I hope you get it sorted.
p-c


----------



## jncrowe (Feb 14, 2009)

Has your dakota got a fixed bed at the back ? 
If so have you put too much stuff in the space under the bed 
I was advised not to overload the back of the m/h cos it would make it unstable ??
Cath


----------



## DJP (May 9, 2005)

What tyre pressures are you running at? 
I see a lot of Auto Trails running at 80psi! Far too high. The 80psi shown on the side of the tyre is the MAXIMUM pressure for that tyre, not the required pressure.


----------



## jamcj191266 (Jan 10, 2012)

Fiat have told me to inflate to 79 psi which it was already at. Regard john


----------



## DJP (May 9, 2005)

jamcj191266 said:


> Fiat have told me to inflate to 79 psi which it was already at. Regard john


Far too high. Contact Michelin and give them your two axle weights and they will advise you of the correct pressures.
Personally I would try 60 psi all round and go down fom there if the problem reduces.
You could also look here for advice

http://www.atoc.info/ipad/members tips pdf/motorhome info.pdf


----------



## DJP (May 9, 2005)

jamcj191266 said:


> Fiat have told me to inflate to 79 psi which it was already at. Regard john


Far too high. Contact Michelin and give them your two axle weights and they will advise you of the correct pressures.
Personally I would try 60 psi all round and go down fom there if the problem reduces.
You could also look here for advice

http://www.atoc.info/ipad/members tips pdf/motorhome info.pdf


----------



## dovtrams (Aug 18, 2009)

Your tyre pressures are far too high. Mine are 55 front and 60 but it will depend on your tyres and weight.

Good Luck

Dave


----------



## jamcj191266 (Jan 10, 2012)

Data badge in cab says 79 psi front and back


----------



## rayc (Jun 3, 2008)

jncrowe said:


> Has your dakota got a fixed bed at the back ?
> If so have you put too much stuff in the space under the bed
> I was advised not to overload the back of the m/h cos it would make it unstable ??
> Cath


I guess that depends upon how well balanced the motorhome is when designed. My island bed Rapido appears well balanced as the fresh water tank, gas bottles and batteries are mounted towards the front. The front axle limit is 2100kg and rear is 2400kg. The rear garage can be loaded to its capacity, which I believe is 150kg or thereabouts, and I also carry two electric bikes on the towbar mounted rack. It has always behaved impeccably on the 13,000 miles I have driven it.

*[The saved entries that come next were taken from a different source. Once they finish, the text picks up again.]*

Lemma strncpy_s_bound d dmax src slen rc r :
  strncpy_s (Some d) dmax (Some src) slen None = (rc, r) -> rc = EOK ->
  length d = Z.to_nat dmax -> 0 < slen <= RSIZE_MAX_STR ->
  Z.of_nat (length (cstr (default [] r))) <= slen.
Proof.
  unfold strncpy_s. intros H Hrc Hd Hs.
  destruct (dmax =? 0); [injection H as <- _; discriminate|].
  destruct (dmax >? RSIZE_MAX_STR); [injection H as <- _; discriminate|].
  replace (slen >? RSIZE_MAX_STR) with false in H by (symmetry; rewrite Z.gtb_ltb; apply Z.ltb_ge; lia).
  destruct (strncpy_loop _ _ _ _ _ _) as [e q] eqn:E. injection H as -> <-.
  apply strncpy_loop_bound in E; [exact E|done|done|lia].
Qed.

Section Props.
Context {L : OpenSSL}.

(** ** The invariant *)

(** A manufacturer's entry: its name fits, and a store context has a store. *)
Definition mfg_ok (m : ENCHD_CERT_MFG_INFO) : Prop :=
  Z.of_nat (length (mfg_name m)) <= MFG_NAME_MAX_LEN /\
  (mfg_store_ctx m = true -> is_Some (mfg_truststore m)).

(** The list has a fixed length, and its used entries come first. *)
Record mfgs_ok (l : list ENCHD_CERT_MFG_INFO) : Prop := {
  mfgs_length : length l = NUM_SUPPORTED_MFG;
  mfgs_entries : Forall mfg_ok l;
  mfgs_prefix : exists used free, l = used ++ free /\
    Forall (fun m => is_Some (mfg_truststore m)) used /\
    Forall (fun m => mfg_truststore m = None) free
}.

Record ctx_ok (c : EST_CTX) : Prop := {
  ok_mode : est_mode c = EST_SERVER;
  ok_realm : Z.of_nat (length (realm c)) <= MAX_REALM;
  ok_auth : auth_mode c = AUTH_BASIC \/ auth_mode c = AUTH_TOKEN \/
            (auth_mode c = AUTH_DIGEST /\ FIPS_mode = false);
  ok_retry : EST_RETRY_PERIOD_MIN <= retry_period c <= EST_RETRY_PERIOD_MAX;
  ok_brski : EST_BRSKI_RETRY_PERIOD_MIN <= brski_retry_period c <= EST_BRSKI_RETRY_PERIOD_MAX;
  ok_timeout : EST_SSL_READ_TIMEOUT_MIN <= server_read_timeout c <= EST_SSL_READ_TIMEOUT_MAX;
  ok_curve : 0 <= ecdhe_nid c;
  ok_pwd : Z.of_nat (length (enhcd_cert_auth_pwd c)) <= MAX_UIDPWD;
  ok_mfgs : forall l, enchd_cert_mfgs_info_list c = Some l ->
              enhanced_cert_auth_enabled c = true /\ mfgs_ok l
}.

Definition I (w : world) : Prop := ctx_ok (w_ctx w).

(** The arguments of a call are memory the caller has: a truststore of the length given
    (or, with a negative length, with a NUL), and attributes that are a C string with
    something to decode in it where they are decoded. *)
Definition buffer_ok (buf : option bytes) (len : Z) : Prop :=
  forall b, buf = Some b -> is_Some (mem_buf b len).

Definition api_ok (a : api) : Prop :=
  match a with
  | Api_add_mfg _ _ _ buf len => buffer_ok buf len
  | Api_init_csrattrs _ attrs len => forall d, attrs = Some d -> MIN_CSRATTRS <= len -> has_text d
  | _ => True
  end.

(** ** Rules *)

Lemma safe_set_ctx f : (forall c, ctx_ok c -> ctx_ok (f c)) -> safe I (set_ctx f).
Proof. intros Hf w Hw. eexists _, _. split; [reflexivity|]. by apply Hf. Qed.

Lemma safe_put_ctx c : ctx_ok c -> safe I (put_ctx c).
Proof. intros Hc w _. eexists _, _. split; [reflexivity|]. exact Hc. Qed.

Lemma safe_alloc : safe I alloc.
Proof.
  intros w Hw. unfold alloc. destruct (w_alloc w); (eexists _, _; split; [reflexivity|]); exact Hw.
Qed.

(** A total operation that leaves the context alone. *)
Lemma safe_frame {A} P (m : M A) : safe (fun _ => True) m -> sat (frame P) m -> safe I m.
Proof.
  intros Ht Hf w Hw. destruct (Ht w Logic.I) as (a & w' & H & _). exists a, w'. split; [exact H|].
  unfold I. by rewrite (frame_ctx _ _ _ (Hf _ _ _ H)).
Qed.

Ltac ok_set := intros c []; split; simpl; auto; try lia.

Lemma safe_server_mode_only m : safe I m -> safe I (server_mode_only m).
Proof.
  intros Hm. unfold server_mode_only. apply safe_get_ctx. intros w Hw.
  rewrite bool_decide_true by apply Hw. exact Hm.
Qed.

(** ** The manufacturer list *)

Lemma next_free_spec l i :
  next_free l i = -1 \/
  exists used x free, l = used ++ x :: free /\ next_free l i = i + Z.of_nat (length used) /\
    mfg_truststore x = None /\ Forall (fun m => is_Some (mfg_truststore m)) used.
Proof.
  revert i; induction l as [|m l IH]; intros i; cbn [next_free]; [by left|].
  destruct (mfg_truststore m) as [ts|] eqn:Em.
  - destruct (IH (i + 1)) as [H|(used & x & free & -> & Hn & Hx & Hu)]; [by left|right].
    exists (m :: used), x, free. split; [done|]. split; [rewrite Hn; simpl; lia|].
    split; [done|]. constructor; [by rewrite Em|done].
  - right. exists [], m, l. split; [done|]. split; [simpl; lia|done].
Qed.

(** What follows the first free entry is free. *)
Lemma free_suffix l used x free :
  mfgs_ok l -> l = used ++ x :: free -> mfg_truststore x = None ->
  Forall (fun m => mfg_truststore m = None) free.
Proof.
  intros [_ _ (u2 & f2 & Hl & Hu2 & Hf2)] El Hx.
  assert (Hle : (length u2 <= length used)%nat).
  { destruct (decide (length u2 <= length used)%nat) as [?|Hgt]; [done|exfalso].
    assert (Hlk : u2 !! length used = Some x).
    { rewrite <- (lookup_app_l u2 f2) by lia. rewrite <- Hl, El. by rewrite list_lookup_middle. }
    apply (proj1 (Forall_lookup _ _) Hu2) in Hlk. rewrite Hx in Hlk. by destruct Hlk. }
  apply Forall_lookup. intros j m Hj.
  assert (Hlk : l !! (length used + S j)%nat = Some m)
    by (rewrite El, lookup_app_r by lia; by replace (length used + S j - length used)%nat with (S j) by lia).
  rewrite Hl, lookup_app_r in Hlk by lia. by apply (proj1 (Forall_lookup _ _) Hf2) in Hlk.
Qed.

In my opinion there must be something wrong for a 1 year old MH to be unstable to the point of snaking at 50mph. it needs investigating by a competent person before it overturns one day. It could for example have been kerbed and bent a stub axle so a wheel is not running true. An out of line rear axle is also a possibility.


----------



## Annsman (Nov 8, 2007)

I'd get straight on to the dealer, tell them you're bringing it in, at less than 50! and let them sort it out. No one on here can diagnose this with limited info and not being able to see the vehicle.


----------



## philoaks (Sep 2, 2008)

Does it do it all the time and on all road surfaces?

Sounds a stupid question but the reason I ask is that the first time I drove our previous van on the motorway I had similar problems. It was the first van we'd had based on the Fiat motorhome specific chassis. The chassis is a bit unusual in that the distance between the front wheels is less than the distance between the rear wheels. The inside lanes of many motorways can become rutted by the HGV traffic and I often found the van would wander as the front and rear wheels would try to take slightly different lines within the ruts.

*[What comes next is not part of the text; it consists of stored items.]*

(* ===== verification/ClientFacts.v ===== *)
(** * ClientFacts: what the operations of the client leave alone

    [acts P] is the preorder of the operations that only emit events in [P]; most of the
    client emits nothing, so the lemmas hold for every [P]. [keeps_status] says that the
    status of the last answer stays; with it a reported authentication failure is traced
    back to an answer with the status 401.

    What [send_request] puts on the wire: a request that completes starts with the
    header and an empty line, and a body that fits follows it. *)

From S2P Require Import Prelude.
From S2P Require Import SafeC.
From S2P Require Import EstTypes.
From S2P Require Import EstState.
From S2P Require Import EstUtil.
From S2P Require Import MultipartParser.
From S2P Require Import ClientHost.
From S2P Require Import ClientHttp.
From S2P Require Import ClientRequest.
From S2P Require Import ClientCert.
From S2P Require Import Client.
From S2P Require Import EstLogic.
From S2P Require Import HttpIO.

Section Facts.
Context {L : OpenSSL}.

(** ** Events *)

Definition acts (P : event -> Prop) (w w' : world) : Prop :=
  exists l, w_trace w' = w_trace w ++ l /\ Forall P l.

#[global] Instance acts_preorder P : PreOrder (acts P).
Proof.
  split.
  - intros w. exists []. by rewrite app_nil_r.
  - intros w1 w2 w3 (l1 & T1 & F1) (l2 & T2 & F2). exists (l1 ++ l2).
    rewrite T2, T1, app_assoc. split; [done|]. by apply Forall_app.
Qed.

Section Acts.
Variable P : event -> Prop.
Abbreviation act := (sat (acts P)).

Lemma acts_same w w' : w_trace w' = w_trace w -> acts P w w'.
Proof. intros Ht. exists []. by rewrite app_nil_r. Qed.

Lemma act_frame {A} (m : M A) : sat (frame P) m -> act m.
Proof. intros H w a w' E. exact (frame_trace _ _ _ (H _ _ _ E)). Qed.

Lemma act_alloc : act alloc.
Proof. apply act_frame, frame_alloc. Qed.
Lemma act_upd_client f : act (upd_client f).
Proof. intros w a w' [= _ <-]. by apply acts_same. Qed.
Lemma act_upd_ctx f : act (upd_ctx f).
Proof. intros w a w' [= _ <-]. by apply acts_same. Qed.
Lemma act_get_client : act get_client.
Proof. intros w a w' [= _ <-]. reflexivity. Qed.
Lemma act_get_net : act get_net.
Proof. intros w a w' [= _ <-]. reflexivity. Qed.
Lemma act_put_net n : act (put_net n).
Proof. intros w a w' [= _ <-]. by apply acts_same. Qed.
Lemma act_emit e : P e -> act (emit e).
Proof. intros He w a w' [= _ <-]. exists [e]. split; [done|by constructor]. Qed.
Hint Resolve act_alloc act_upd_client act_upd_ctx act_get_client act_get_net act_put_net act_emit : sat.

Lemma act_base64_decode s n : act (est_base64_decode s n).
Proof. unfold est_base64_decode, est_base64_decode_at. sat_auto. Qed.
Lemma act_base64_encode s n b : act (est_base64_encode s n b).
Proof. unfold est_base64_encode. sat_auto. Qed.
Hint Resolve act_base64_decode act_base64_encode : sat.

If you're having the problems at all times then this isn't likely to be the problem, in which case please ignore this post. :wink:


----------



## jamcj191266 (Jan 10, 2012)

Only get problem when passed by other vehicles


----------



## wakk44 (Jun 15, 2006)

jamcj191266 said:


> Only get problem when passed by other vehicles


It sounds like the rear suspension needs uprating.I had the same symptoms with my previous Autotrail and had air rides fitted.

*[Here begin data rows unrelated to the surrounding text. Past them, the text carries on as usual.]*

(* ===== verification/ClientBrskiProps.v ===== *)
(** * ClientBrskiProps: the BRSKI operations of a pledge (ClientBrski)

    [same_pledge] is the preorder of the operations that keep the identity of the pledge
    (its certificate, its serial number and its trust store), draw random numbers from
    the script in order, and never set a negative delay. Everything up to the reading of
    a voucher is one.

    A voucher counts only when its signature verifies in the trust store, it names this
    pledge, it answers this request, and the domain's certificate in it verifies; and a
    registrar that asks for patience is asked once more, at most a minute later. *)

From S2P Require Import Prelude.
From S2P Require Import SafeC.
From S2P Require Import Calendar.
From S2P Require Import Jsmn.
From S2P Require Import EstTypes.
From S2P Require Import EstState.
From S2P Require Import EstUtil.
From S2P Require Import HttpParse.
From S2P Require Import HttpIO.
From S2P Require Import HttpAuth.
From S2P Require Import ServerCsr.
From S2P Require Import ServerConfig.
From S2P Require Import ClientHost.
From S2P Require Import ClientHttp.
From S2P Require Import MultipartParser.
From S2P Require Import ClientRequest.
From S2P Require Import ClientCert.
From S2P Require Import Client.
From S2P Require Import ClientBrski.
From S2P Require Import EstUtilFacts.
From S2P Require Import BrskiJson.
From S2P Require Import EstLogic.
From S2P Require Import ClientFacts.
From S2P Require Import JsmnProps.
From S2P Require Import ClientProps.

Section Facts.
Context {L : OpenSSL}.

Definition client_of (w : world) : EST_CLIENT_CTX := client (w_ctx w).

(** What identifies the pledge. *)
Definition pledge (cl : EST_CLIENT_CTX) : option X509 * option bytes * option SSL_CTX :=
  (client_cert cl, client_cert_ser_num cl, ssl_ctx cl).

Record same_pledge (w w' : world) : Prop := {
  sp_pledge : pledge (client_of w') = pledge (client_of w);
  sp_rand : exists k, net_rand (w_net w') = drop k (net_rand (w_net w));
  sp_delay : 0 <= retry_after_delay (w_ctx w) -> 0 <= retry_after_delay (w_ctx w')
}.

#[global] Instance same_pledge_preorder : PreOrder same_pledge.
Proof.
  split.
  - intros w. split; [done| |done]. exists 0%nat. done.
  - intros w1 w2 w3 [P1 (k1 & R1) D1] [P2 (k2 & R2) D2]. split; [congruence| |by auto].
    exists (k1 + k2)%nat. by rewrite R2, R1, drop_drop.
Qed.

Abbreviation sp := (sat same_pledge).

Lemma sp_same w w' : pledge (client_of w') = pledge (client_of w) ->
  net_rand (w_net w') = net_rand (w_net w) ->
  retry_after_delay (w_ctx w') = retry_after_delay (w_ctx w) -> same_pledge w w'.
Proof. intros Hp Hr Hd. split; [done| |by rewrite Hd]. exists 0%nat. by rewrite Hr, drop_0. Qed.

Lemma sp_alloc : sp alloc.
Proof. intros w a w' H. unfold alloc in H. destruct (w_alloc w); injection H as <- <-; by apply sp_same. Qed.
Lemma sp_upd_client f : (forall c, pledge (f c) = pledge c) -> sp (upd_client f).
Proof. intros Hf w a w' [= _ <-]. apply sp_same; [apply Hf|done..]. Qed.
Lemma sp_upd_ctx f : (forall c, client (f c) = client c) ->
  (forall c, retry_after_delay (f c) = retry_after_delay c) -> sp (upd_ctx f).
Proof. intros Hf Hd w a w' [= _ <-]. apply sp_same; [|done|apply Hd]. unfold client_of. simpl. by rewrite Hf. Qed.
Lemma sp_set_delay n : 0 <= n -> sp (upd_ctx (set_retry_after_delay n)).
Proof. intros Hn w a w' [= _ <-]. split; [done| |done]. by exists 0%nat. Qed.
Lemma sp_emit e : sp (emit e).
Proof. intros w a w' [= _ <-]. by apply sp_same. Qed.
Lemma sp_get_client : sp get_client.
Proof. intros w a w' [= _ <-]. reflexivity. Qed.
Lemma sp_get_net_bind {B} (f : network -> M B) :
  (forall w b w', f (w_net w) w = Some (b, w') -> same_pledge w w') -> sp (get_net ≫= f).
Proof. intros Hf w b w' H. run_inv H as n w1 E. injection E as <- <-. by apply Hf in H. Qed.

This improved things considerably,there was more stability when travelling on a motorway and being overtaken by heavy vehicles.It also decreased body roll on roundabouts and when cornering.


----------



## chiefwigwam (Jan 23, 2013)

Sounds like the draft from the passing vehicles?? We have a 2011 Cherokee and run with 60psi all round.


----------



## DTPCHEMICALS (Jul 24, 2006)

If the problem only exists when being overtaken it is probably nothing to do with your vehicle. Just air drag from the overtaking vehicle. I find car transporters the worst.
We all know that motorhomes are the most aerodynamic vehicles on the road.
Loading and where the load is does play a major factor in how a vehicle handles.
My Cheyenne was like a bag of s.it until I put airide suspension on. Now it is a dream.
dave p


----------



## peribro (Sep 6, 2009)

You will usually get drag when going past or being overtaken by high sided vehicles. However your problem is probably being made worse by your significantly over inflated tyres - particularly the front ones. On my Cherokee with Continental Vancos, the correct pressures for the axle weights (as advised to me by Continental) were 46psi on the fronts and 65psi on the rears.


----------



## Oscarmax (Mar 3, 2011)

I have a Autotrail Cheynne 660 on the Fiat Maxi chassis with leaf spring rather than the superior Alko chassis, like Peribro, I weighed my motorhome and send my figure to Continental Tyres and came back with similar figures as Peribro, the change was amazing, reduced the understeer, especially in the wet, better traction in the wet and less tendency to follow the tramline in the motorway slow lane.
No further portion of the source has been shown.